The data below holds a line containing "cbn [Nat.ltb Nat.leb Nat.add]. unfold ret, log, emit, modify." and a line containing "assert (Hsl : forall"; please quote exactly those two lines and every line between them, and nothing else.

[Input data — start]

(** C5: when the store lists each identifier once and the registry holds each
    identifier once, the output of the delta engine has no two records of one
    identifier, and every identifier of the registry has exactly one record,
    whatever telemetry the store holds for it. *)
Theorem delta_exactly_one_record_per_registry_node (v : Validator) :
  NoDup (get_all_hotkeys_with_telemetry (telemetry_storage v)) ->
  NoDup (registry_hotkeys v) ->
  NoDup (map hotkey (_get_delta_node_data v)) /\
  forall hk, In hk (registry_hotkeys v) ->
    count_occ string_dec (map hotkey (_get_delta_node_data v)) hk = 1%nat.
Proof.
  intros Hs Hr.
  assert (Hnd : NoDup (map hotkey (_get_delta_node_data v))).
  { rewrite delta_hotkeys. apply NoDup_app.
    - exact Hs.
    - now apply unprocessed_hotkeys_NoDup.
    - intros hk Hin Hin'. apply in_map_iff in Hin' as (e & <- & He).
      apply filter_In in He as [_ He]. apply unprocessed_spec in He. tauto. }
  split; [exact Hnd|].
  intros hk Hin. apply NoDup_count_occ'; [exact Hnd|].
  rewrite delta_hotkeys. apply in_or_app.
  destruct (in_dec string_dec hk (get_all_hotkeys_with_telemetry (telemetry_storage v)))
    as [Hl|Hl]; [now left|right].
  unfold registry_hotkeys in Hin. apply in_map_iff in Hin as (e & <- & He).
  apply in_map, filter_In. split; [exact He|]. now apply unprocessed_spec.
Qed.



Lemma in_delta_node_data (v : Validator) (d : NodeData) :
  In d (_get_delta_node_data v) <->
  (In (hotkey d) (get_all_hotkeys_with_telemetry (telemetry_storage v)) /\
   d = record_for (telemetry_storage v) (all_hotkeys_of (metagraph_nodes v)) (hotkey d)) \/
  (~ In (hotkey d) (get_all_hotkeys_with_telemetry (telemetry_storage v)) /\
   exists u, In (u, hotkey d) (all_hotkeys_of (metagraph_nodes v)) /\
             d = zero_record (hotkey d) u).
Proof.
  rewrite get_delta_node_data_eq. cbv zeta. rewrite in_app_iff, !in_map_iff.
  split.
  - intros [(hk & <- & Hin)|([u hk] & <- & Hin)].
    + left. rewrite record_for_hotkey. now split.
    + right. apply filter_In in Hin as [Hin Hun].
      apply unprocessed_spec in Hun. simpl in *. split; [exact Hun|].
      now exists u.
  - intros [[Hin E]|[Hn (u & Hin & E)]].
    + left. now exists (hotkey d).
    + right. exists (u, hotkey d). split; [now rewrite E|].
      apply filter_In. split; [exact Hin | now apply unprocessed_spec].
Qed.


(** ** The publisher: submission and retries *)

Lemma attempt_body_eq w uids scores vid attempt t :
  let S := SetNodeWeights uids scores vid in
  let o := set_node_weights w t uids scores vid in
  attempt_body w uids scores vid attempt t =
  if succeeded o then (t ++ [S], Ok true)
  else if (attempt <? 2)%nat
       then (t ++ [S; attempt_log (attempt + 1) o; Sleep 10], Ok false)
       else (t ++ [S; attempt_log (attempt + 1) o], Ok false).
Proof.
  cbv zeta.
  unfold attempt_body, try_except, bind, call_set_node_weights, call, log, sleep,
    emit, modify, ret.
  destruct (attempt <? 2)%nat;
    destruct (set_node_weights w t uids scores vid) as [[|]|e]; cbn;
    rewrite <- ?app_assoc; reflexivity.
Qed.

(** The submission loop, unrolled. *)
Lemma submit_unrolled (w : World) (uids : list Uid) (scores : list float)
    (vid : Uid) (t : trace) :
  let S := SetNodeWeights uids scores vid in
  let o1 := set_node_weights w t uids scores vid in
  let t2 := t ++ [S; attempt_log 1 o1; Sleep 10] in
  let o2 := set_node_weights w t2 uids scores vid in
  let t3 := t2 ++ [S; attempt_log 2 o2; Sleep 10] in
  let o3 := set_node_weights w t3 uids scores vid in
  submit w uids scores vid t =
    (if succeeded o1 then (t ++ [S], Ok tt)
     else if succeeded o2 then (t2 ++ [S], Ok tt)
     else if succeeded o3 then (t3 ++ [S], Ok tt)
     else (t3 ++ [S; attempt_log 3 o3; Log ERROR FailedAllAttempts], Ok tt)).
Proof.
  cbv zeta.
  unfold submit. cbn [seq attempts_loop]. unfold bind at 1 2.
  rewrite attempt_body_eq. cbv zeta.
  destruct (succeeded (set_node_weights w t uids scores vid)); [reflexivity|].
  cbn [Nat.ltb Nat.leb Nat.add]. unfold bind at 1.
  rewrite attempt_body_eq. cbv zeta.
  destruct (succeeded (set_node_weights w _ uids scores vid)); [reflexivity|].
  cbn [Nat.ltb Nat.leb Nat.add]. unfold bind at 1.
  rewrite attempt_body_eq. cbv zeta.
  destruct (succeeded (set_node_weights w _ uids scores vid)); [reflexivity|].
  cbn [Nat.ltb Nat.leb Nat.add]. unfold ret, log, emit, modify.
  rewrite <- (app_assoc _ [SetNodeWeights uids scores vid; _]
                        [Log ERROR FailedAllAttempts]).
  reflexivity.
Qed.

(** What the submission loop adds to the trace. *)
Lemma submit_events (w : World) (uids : list Uid) (scores : list float)
    (vid : Uid) (t : trace) :
  exists new,
    submit w uids scores vid t = (t ++ new, Ok tt) /\
    (1 <= List.length (filter is_submission new) <= 3)%nat /\
    (List.length (filter is_sleep new) =
     List.length (filter is_submission new) - 1)%nat /\
    (forall s, In (Sleep s) new -> s = 10) /\
    (forall e, In e new -> is_submission e = true ->
               e = SetNodeWeights uids scores vid) /\
    (exists before,
        new = before ++ [SetNodeWeights uids scores vid] \/
        exists o, new = before ++ [SetNodeWeights uids scores vid;
                                   attempt_log 3 o;
                                   Log ERROR FailedAllAttempts]).
Proof.
  rewrite submit_unrolled. cbv zeta.
  set (S := SetNodeWeights uids scores vid).
  set (o1 := set_node_weights w t uids scores vid).
  set (o2 := set_node_weights w (t ++ _) uids scores vid).
  set (o3 := set_node_weights w ((t ++ _) ++ _) uids scores vid).
  assert (Hsub : forall n o, is_submission (attempt_log n o) = false)
    by (intros n [b|e]; reflexivity).
  assert (Hsl : forall n o, is_sleep (attempt_log n o) = false)
    by (intros n [b|e]; reflexivity).
  assert (Hns : forall n o s, attempt_log n o <> Sleep s)
    by (intros n [b|e] s; discriminate).
  assert (Hin : forall (l : trace),
             Forall (fun e => e = S \/ e = Sleep 10 \/
                              is_submission e = false /\ is_sleep e = false) l ->
             (forall s, In (Sleep s) l -> s = 10) /\
             (forall e, In e l -> is_submission e = true -> e = S)).
  { intros l Hl. rewrite Forall_forall in Hl. split.
    - intros s Hs. destruct (Hl _ Hs) as [E|[E|[_ E]]];
        [discriminate | now inversion E | discriminate].
    - intros e He Hsb. destruct (Hl _ He) as [E|[E|[E _]]];
        [exact E | subst; discriminate | congruence]. }
  destruct (succeeded o1).
  { exists [S]. split; [reflexivity|].
    split; [cbn; lia|]. split; [reflexivity|].
    destruct (Hin [S]) as [Ha Hb]; [repeat (apply Forall_cons; [auto|]); apply Forall_nil|].
    split; [exact Ha|]. split; [exact Hb|]. exists []. now left. }
  destruct (succeeded o2).
  { exists [S; attempt_log 1 o1; Sleep 10; S].
    split; [now rewrite <- app_assoc|].
    split; [cbn; rewrite ?Hsub, ?Hsl; cbn; lia|].
    split; [cbn; rewrite ?Hsub, ?Hsl; cbn; lia|].
    destruct (Hin [S; attempt_log 1 o1; Sleep 10; S]) as [Ha Hb];
      [repeat (apply Forall_cons; [auto|]); apply Forall_nil|].
    split; [exact Ha|]. split; [exact Hb|].
    exists [S; attempt_log 1 o1; Sleep 10]. now left. }
  destruct (succeeded o3).
  { exists [S; attempt_log 1 o1; Sleep 10; S; attempt_log 2 o2; Sleep 10; S].
    split; [now rewrite <- !app_assoc|].
    split; [cbn; rewrite ?Hsub, ?Hsl; cbn; lia|].
    split; [cbn; rewrite ?Hsub, ?Hsl; cbn; lia|].
    destruct (Hin [S; attempt_log 1 o1; Sleep 10; S; attempt_log 2 o2;
                   Sleep 10; S]) as [Ha Hb]; [repeat (apply Forall_cons; [auto|]); apply Forall_nil|].
    split; [exact Ha|]. split; [exact Hb|].
    exists [S; attempt_log 1 o1; Sleep 10; S; attempt_log 2 o2; Sleep 10].
    now left. }
  exists [S; attempt_log 1 o1; Sleep 10; S; attempt_log 2 o2; Sleep 10; S;
          attempt_log 3 o3; Log ERROR FailedAllAttempts].
  split; [now rewrite <- !app_assoc|].
  split; [cbn; rewrite ?Hsub, ?Hsl; cbn; lia|].
  split; [cbn; rewrite ?Hsub, ?Hsl; cbn; lia|].
  destruct (Hin [S; attempt_log 1 o1; Sleep 10; S; attempt_log 2 o2;
                 Sleep 10; S; attempt_log 3 o3; Log ERROR FailedAllAttempts])
    as [Ha Hb]; [repeat (apply Forall_cons; [auto|]); apply Forall_nil|].
  split; [exact Ha|]. split; [exact Hb|].
  exists [S; attempt_log 1 o1; Sleep 10; S; attempt_log 2 o2; Sleep 10].
  right. now exists o3.
Qed.

(** ** The weight calculator: one iteration *)

Lemma score_node_eq w v sim ws tw pr idx node s :
  score_node w v sim ws tw pr (idx, node) s =
  match resolved v sim node with
  | None => (mkCalcState (miner_scores s) (events s ++ [not_found node]), Ok tt)
  | Some u =>
      if is_None u then (s, Ok tt)
      else
        let score := combined_score ws tw pr idx in
        let d := dict_set Uid_eqb u score (miner_scores s) in
        let t := events s ++ [SendScoreReport (hotkey node) score node] in
        match send_score_report w (events s) (hotkey node) score node with
        | None => (mkCalcState d t, Ok tt)
        | Some e =>
            if is_KeyError e then (mkCalcState d (t ++ [not_found node]), Ok tt)
            else (mkCalcState d t, Raise e)
        end
  end.
Proof.
  unfold score_node, try_except, bind, resolve_uid, resolved, lookup_node_id.
  destruct sim.
  - unfold ret at 1. cbn [option_map].
    destruct (is_None (uid node)); [reflexivity|].
    unfold set_score, call_send_score_report, modify, log_calc. cbn.
    destruct (send_score_report w (events s) (hotkey node) _ node) as [e|];
      [|reflexivity].
    destruct (is_KeyError e); reflexivity.
  - destruct (dict_get String.eqb (hotkey node) (metagraph_nodes v)) as [n|];
      cbn [option_map]; [|reflexivity].
    unfold ret at 1.
    destruct (is_None (node_id n)); [reflexivity|].
    unfold set_score, call_send_score_report, modify, log_calc. cbn.
    destruct (send_score_report w (events s) (hotkey node) _ node) as [e|];
      [|reflexivity].
    destruct (is_KeyError e); reflexivity.
Qed.

Lemma for_each_cons S A (x : A) (l : list A) (body : A -> M S unit) (s : S) :
  for_each (x :: l) body s =
  match body x s with
  | (s', Ok _) => for_each l body s'
  | (s', Raise e) => (s', Raise e)
  end.
Proof. reflexivity. Qed.

Lemma for_each_app S A (l1 l2 : list A) (body : A -> M S unit) (s : S) :
  for_each (l1 ++ l2) body s = (for_each l1 body ;;; for_each l2 body) s.
Proof.
  revert s. induction l1 as [|x l1 IH]; intros s; [reflexivity|].
  cbn [app]. rewrite for_each_cons. unfold bind at 1.
  rewrite for_each_cons.
  destruct (body x s) as [s' [[]|e]]; [|reflexivity].
  rewrite IH. reflexivity.
Qed.

Lemma enumerate_from_app A (k : nat) (l1 l2 : list A) :
  enumerate_from k (l1 ++ l2) =
  enumerate_from k l1 ++ enumerate_from (k + List.length l1) l2.
Proof.
  revert k. induction l1 as [|x l1 IH]; intros k; cbn.
  - now rewrite Nat.add_0_r.
  - unfold enumerate_from in *. f_equal. rewrite IH. cbn.
    now rewrite Nat.add_succ_r.
Qed.

Lemma enumerate_from_cons A (k : nat) (x : A) (l : list A) :
  enumerate_from k (x :: l) = (k, x) :: enumerate_from (S k) l.
Proof. reflexivity. Qed.



(** ** Dictionaries *)

Lemma Uid_eqb_spec (a b : Uid) : reflect (a = b) (Uid_eqb a b).
Proof.
  destruct a as [|x|x], b as [|y|y]; cbn; try (constructor; congruence).
  - destruct (Z.eqb_spec x y); constructor; congruence.
  - destruct (String.eqb_spec x y); constructor; congruence.
Qed.

Lemma dict_get_set (k q : Uid) (x : float) (d : list (Uid * float)) :
  dict_get Uid_eqb q (dict_set Uid_eqb k x d) =
  if Uid_eqb k q then Some x else dict_get Uid_eqb q d.
Proof.
  induction d as [|[k' x'] d IH]; cbn.
  - reflexivity.
  - destruct (Uid_eqb_spec k' k) as [->|Hne]; cbn.
    + destruct (Uid_eqb_spec k q); reflexivity.
    + rewrite IH. destruct (Uid_eqb_spec k' q) as [->|Hne'];
        [|reflexivity].
      destruct (Uid_eqb_spec k q); [congruence | reflexivity].
Qed.

Lemma dict_keys_set (k q : Uid) (x : float) (d : list (Uid * float)) :
  In q (dict_keys (dict_set Uid_eqb k x d)) <-> q = k \/ In q (dict_keys d).
Proof.
  unfold dict_keys. induction d as [|[k' x'] d IH]; cbn.
  - intuition congruence.
  - destruct (Uid_eqb_spec k' k) as [->|Hne]; cbn.
    + intuition congruence.
    + rewrite IH. intuition congruence.
Qed.

Lemma dict_set_NoDup (k : Uid) (x : float) (d : list (Uid * float)) :
  NoDup (dict_keys d) -> NoDup (dict_keys (dict_set Uid_eqb k x d)).
Proof.
  unfold dict_keys. induction d as [|[k' x'] d IH]; cbn; intros H.
  - repeat constructor. intros [].
  - inversion H as [|? ? Hn Hd]; subst.
    destruct (Uid_eqb_spec k' k) as [->|Hne]; cbn.
    + now constructor.
    + constructor; [|now apply IH].
      intros Hin. apply (dict_keys_set k k' x d) in Hin.
      destruct Hin as [E|Hin]; [congruence | contradiction].
Qed.


(** ** The weight calculator: the loop *)

Lemma loop_event_mono v sim ws tw pr l l' e :
  (forall p, In p l -> In p l') ->
  loop_event v sim ws tw pr l e -> loop_event v sim ws tw pr l' e.
Proof.
  intros Hsub. destruct e as [[] []| | | | | |]; cbn; try tauto.
  - intros (idx & node & H & R). exists idx, node. split; [now apply Hsub | exact R].
  - intros (idx & u & H & R). exists idx, u. split; [now apply Hsub | exact R].
Qed.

[Input data — finish]

> Answer to this exercise
  cbn [Nat.ltb Nat.leb Nat.add]. unfold ret, log, emit, modify.
  rewrite <- (app_assoc _ [SetNodeWeights uids scores vid; _]
                        [Log ERROR FailedAllAttempts]).
  reflexivity.
Qed.

(** What the submission loop adds to the trace. *)
Lemma submit_events (w : World) (uids : list Uid) (scores : list float)
    (vid : Uid) (t : trace) :
  exists new,
    submit w uids scores vid t = (t ++ new, Ok tt) /\
    (1 <= List.length (filter is_submission new) <= 3)%nat /\
    (List.length (filter is_sleep new) =
     List.length (filter is_submission new) - 1)%nat /\
    (forall s, In (Sleep s) new -> s = 10) /\
    (forall e, In e new -> is_submission e = true ->
               e = SetNodeWeights uids scores vid) /\
    (exists before,
        new = before ++ [SetNodeWeights uids scores vid] \/
        exists o, new = before ++ [SetNodeWeights uids scores vid;
                                   attempt_log 3 o;
                                   Log ERROR FailedAllAttempts]).
Proof.
  rewrite submit_unrolled. cbv zeta.
  set (S := SetNodeWeights uids scores vid).
  set (o1 := set_node_weights w t uids scores vid).
  set (o2 := set_node_weights w (t ++ _) uids scores vid).
  set (o3 := set_node_weights w ((t ++ _) ++ _) uids scores vid).
  assert (Hsub : forall n o, is_submission (attempt_log n o) = false)
    by (intros n [b|e]; reflexivity).
  assert (Hsl : forall n o, is_sleep (attempt_log n o) = false)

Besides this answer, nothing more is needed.